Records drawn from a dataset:
(* ===== verification/Pool.v ===== *)
(** * The connection pool ([pool.rs])

    [ConnectionPool::send] reuses an authenticated connection to the next hop
    or opens one.  The pool is a map under a lock, the connections are shared
    objects; many sends run at once and only the locked sections are atomic.
    The model gives every call a program counter and lets an arbitrary
    schedule interleave the calls; what the network does at each step is part
    of the schedule.

    Proved for every schedule: the pool never exceeds its size, a packet is
    only ever written to a connection that was opened to its own next hop, and
    a call that returns success wrote its packet exactly once. *)

From S2P Require Import Prelude Gotham Wire RateLimit.

Definition DEFAULT_MAX_SIZE : nat := 128.
Definition DEFAULT_IDLE_TTL : Z := from_secs 300.

(** A [SocketAddr] and the peer's static key. *)
Definition PoolKey : Type := (IpAddr * Z) * list byte.

(** The fields of [PooledConnection] that matter here: whom it was opened to
    and when it was last used. *)
Record PooledConnection : Type := mkConn { pc_key : PoolKey; last_used : Z }.

(** The pool proper maps keys to connection objects; [heap] holds the objects,
    which may outlive their entry. *)
Record ConnectionPool : Type := mkPool {
  pool : gmap PoolKey nat;
  max_size : nat;
  heap : gmap nat PooledConnection;
  next_conn : nat;
}.

Definition new : ConnectionPool := mkPool ∅ DEFAULT_MAX_SIZE ∅ 0.

Definition with_max_size (p : ConnectionPool) (n : nat) : ConnectionPool :=
  mkPool (pool p) (Nat.max n 1) (heap p) (next_conn p).

Definition len (p : ConnectionPool) : nat := size (pool p).
Definition is_empty (p : ConnectionPool) : bool := bool_decide (pool p = ∅).

Definition set_pool (p : ConnectionPool) (m : gmap PoolKey nat) : ConnectionPool :=
  mkPool m (max_size p) (heap p) (next_conn p).

Section pool.
Context `{!HashOrder PoolKey nat}.

(** [PooledConnection::send_packet] after a successful write at time [now]. *)
Definition send_packet_ok (p : ConnectionPool) (c : nat) (now : Z) : ConnectionPool :=
  mkPool (pool p) (max_size p)
    (alter (fun k => mkConn (pc_key k) now) c (heap p)) (next_conn p).

Definition conn_last_used (p : ConnectionPool) (c : nat) : Z :=
  from_option last_used 0 (heap p !! c).

(** The first of the entries with the least [last_used], in iteration order. *)
Definition evict_oldest_locked (p : ConnectionPool) : ConnectionPool :=
  match min_by_key (fun e => conn_last_used p e.2) (hash_iter (pool p)) with
  | Some (k, _) => set_pool p (delete k (pool p))
  | None => p
  end.

(** [open_new]: a fresh connection object. *)
Definition open_new_ok (p : ConnectionPool) (key : PoolKey) (now : Z) : nat * ConnectionPool :=
  (next_conn p,
   mkPool (pool p) (max_size p) (<[next_conn p := mkConn key now]> (heap p)) (S (next_conn p))).

(** The last locked section of [send]. *)
Definition insert_pooled (p : ConnectionPool) (key : PoolKey) (c : nat) : ConnectionPool :=
  let p := if (max_size p <=? len p)%nat then evict_oldest_locked p else p in
  set_pool p (<[key := c]> (pool p)).

(** Where a call of [send] is. *)
Inductive pc : Type :=
| Start
| Cached (c : nat)
| Open
| Opened (c : nat)
| Insert (c : nat)
| Done (r : result TransportError unit).

(** A call; [c_written] lists the connections its packet was written to. *)
Record call : Type := mkCall {
  c_key : PoolKey;
  c_packet : list byte;
  c_written : list nat;
  c_pc : pc;
}.

Definition goto (t : call) (x : pc) : call := mkCall (c_key t) (c_packet t) (c_written t) x.

Definition wrote (t : call) (c : nat) (x : pc) : call :=
  mkCall (c_key t) (c_packet t) (c_written t ++ [c]) x.

Definition send (addr : IpAddr * Z) (peer_pk packet : list byte) : call :=
  mkCall (addr, peer_pk) packet [] Start.

(** What the network answers, and the clock. *)
Record event : Type := mkEvent { e_result : result TransportError unit; e_now : Z }.

(** One step of a call, to its next suspension point. *)
Definition advance (ev : event) (p : ConnectionPool) (t : call) : ConnectionPool * call :=
  match c_pc t with
  | Start =>
      (p, goto t (match pool p !! c_key t with Some c => Cached c | None => Open end))
  | Cached c =>
      match e_result ev with
      | Ok _ => (send_packet_ok p c (e_now ev), wrote t c (Done (Ok tt)))
      | Err _ => (set_pool p (delete (c_key t) (pool p)), goto t Open)
      end
  | Open =>
      match e_result ev with
      | Ok _ => let '(c, p) := open_new_ok p (c_key t) (e_now ev) in (p, goto t (Opened c))
      | Err e => (p, goto t (Done (Err e)))
      end
  | Opened c =>
      match e_result ev with
      | Ok _ => (send_packet_ok p c (e_now ev), wrote t c (Insert c))
      | Err e => (p, goto t (Done (Err e)))
      end
  | Insert c => (insert_pooled p (c_key t) c, goto t (Done (Ok tt)))
  | Done r => (p, t)
  end.

(** Many calls at once: the schedule names the call that moves. *)
Record world : Type := mkWorld { w_pool : ConnectionPool; w_calls : gmap nat call }.

Inductive step : world -> world -> Prop :=
| step_spawn w i addr pk packet :
    w_calls w !! i = None ->
    step w (mkWorld (w_pool w) (<[i := send addr pk packet]> (w_calls w)))
| step_advance w i t ev p t' :
    w_calls w !! i = Some t -> advance ev (w_pool w) t = (p, t') ->
    step w (mkWorld p (<[i := t']> (w_calls w))).

Definition reachable (n : nat) : world -> Prop :=
  rtc step (mkWorld (with_max_size new n) ∅).

(** ** The invariant *)

(** The connections a call holds or wrote to were opened to its own key, and
    it has written once if it is past its write and not at all before. *)
Definition call_conn_ok (p : ConnectionPool) (t : call) : Prop :=
  (forall c, c ∈ c_written t -> pc_key <$> heap p !! c = Some (c_key t)) /\
  match c_pc t with
  | Start | Open | Done (Err _) => c_written t = []
  | Cached c | Opened c => pc_key <$> heap p !! c = Some (c_key t) /\ c_written t = []
  | Insert c => pc_key <$> heap p !! c = Some (c_key t) /\ c_written t = [c]
  | Done (Ok _) => exists c, c_written t = [c]
  end.

(** How the operations change the heap: keys of existing objects stay. *)
Definition heap_extends (p p' : ConnectionPool) : Prop :=
  forall c k, pc_key <$> heap p !! c = Some k -> pc_key <$> heap p' !! c = Some k.

Lemma heap_extends_refl p p' : heap p' = heap p -> heap_extends p p'.
Proof. by intros Hh c k; rewrite Hh. Qed.

Lemma heap_send_keys p c now c' :
  pc_key <$> heap (send_packet_ok p c now) !! c' = pc_key <$> heap p !! c'.
Proof.
  simpl. destruct (decide (c = c')) as [<-|Hne].
  - rewrite lookup_alter_eq. by destruct (heap p !! c).
  - by rewrite lookup_alter_ne.
Qed.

**Required work**
Look above for the line with "or opens one." and the line with "which may outlive their entry. *)"; transcribe both and all lines in between, exactly, and nothing else.

**Output of the task**
    or opens one.  The pool is a map under a lock, the connections are shared
    objects; many sends run at once and only the locked sections are atomic.
    The model gives every call a program counter and lets an arbitrary
    schedule interleave the calls; what the network does at each step is part
    of the schedule.

    Proved for every schedule: the pool never exceeds its size, a packet is
    only ever written to a connection that was opened to its own next hop, and
    a call that returns success wrote its packet exactly once. *)

From S2P Require Import Prelude Gotham Wire RateLimit.

Definition DEFAULT_MAX_SIZE : nat := 128.
Definition DEFAULT_IDLE_TTL : Z := from_secs 300.

(** A [SocketAddr] and the peer's static key. *)
Definition PoolKey : Type := (IpAddr * Z) * list byte.

(** The fields of [PooledConnection] that matter here: whom it was opened to
    and when it was last used. *)
Record PooledConnection : Type := mkConn { pc_key : PoolKey; last_used : Z }.

(** The pool proper maps keys to connection objects; [heap] holds the objects,
    which may outlive their entry. *)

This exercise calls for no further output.